[Collected data entries]
+++++

(* ===== verification/Workload.v ===== *)
(** * Workload: the operation generator (core/workload)

    [New] validates a workload and computes a worker's key partition,
    [Generator] seeds one goroutine's generator and [generator_Next] produces
    its next operation.  The generator, its key distribution and (for the
    Zipfian ones) the Zipf sampler share one [*rand.Rand], so its state is
    threaded through every draw. *)

From Stdlib Require Import Ascii.
From S2P Require Import Prelude Domain Rand.

Local Open Scope Z_scope.
Local Open Scope go_scope.

(** ** value.go *)

Definition byte_of_Z (z : Z) : byte := default Byte.x00 (Byte.of_N (Z.to_N (z mod 256))).

(** [binary.LittleEndian.PutUint64] into an 8-byte buffer. *)
Fixpoint le_bytes (n : nat) (v : Z) : bytes :=
  match n with
  | O => []
  | S n' => byte_of_Z v :: le_bytes n' (Z.shiftr v 8)
  end.

Definition valueSalt : Z := 0x243F6A8885A308D3.

(** The loop writing the payload's full words. *)
Fixpoint value_words (n : nat) (src : PCG) : bytes * PCG :=
  match n with
  | O => ([], src)
  | S n' =>
      let '(x, src1) := PCG_Uint64 src in
      let '(rest, src2) := value_words n' src1 in
      (le_bytes 8 x ++ rest, src2)
  end.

+++++

### Task
Your answer must be every record above, retyped exactly.

### Solution to the problem
(* ===== verification/Workload.v ===== *)
(** * Workload: the operation generator (core/workload)

    [New] validates a workload and computes a worker's key partition,
    [Generator] seeds one goroutine's generator and [generator_Next] produces
    its next operation.  The generator, its key distribution and (for the
    Zipfian ones) the Zipf sampler share one [*rand.Rand], so its state is
    threaded through every draw. *)

From Stdlib Require Import Ascii.
From S2P Require Import Prelude Domain Rand.

Local Open Scope Z_scope.
Local Open Scope go_scope.

(** ** value.go *)

Definition byte_of_Z (z : Z) : byte := default Byte.x00 (Byte.of_N (Z.to_N (z mod 256))).

(** [binary.LittleEndian.PutUint64] into an 8-byte buffer. *)
Fixpoint le_bytes (n : nat) (v : Z) : bytes :=
  match n with
  | O => []
  | S n' => byte_of_Z v :: le_bytes n' (Z.shiftr v 8)
  end.

Definition valueSalt : Z := 0x243F6A8885A308D3.

(** The loop writing the payload's full words. *)
Fixpoint value_words (n : nat) (src : PCG) : bytes * PCG :=
  match n with
  | O => ([], src)
  | S n' =>
      let '(x, src1) := PCG_Uint64 src in
      let '(rest, src2) := value_words n' src1 in
      (le_bytes 8 x ++ rest, src2)
  end.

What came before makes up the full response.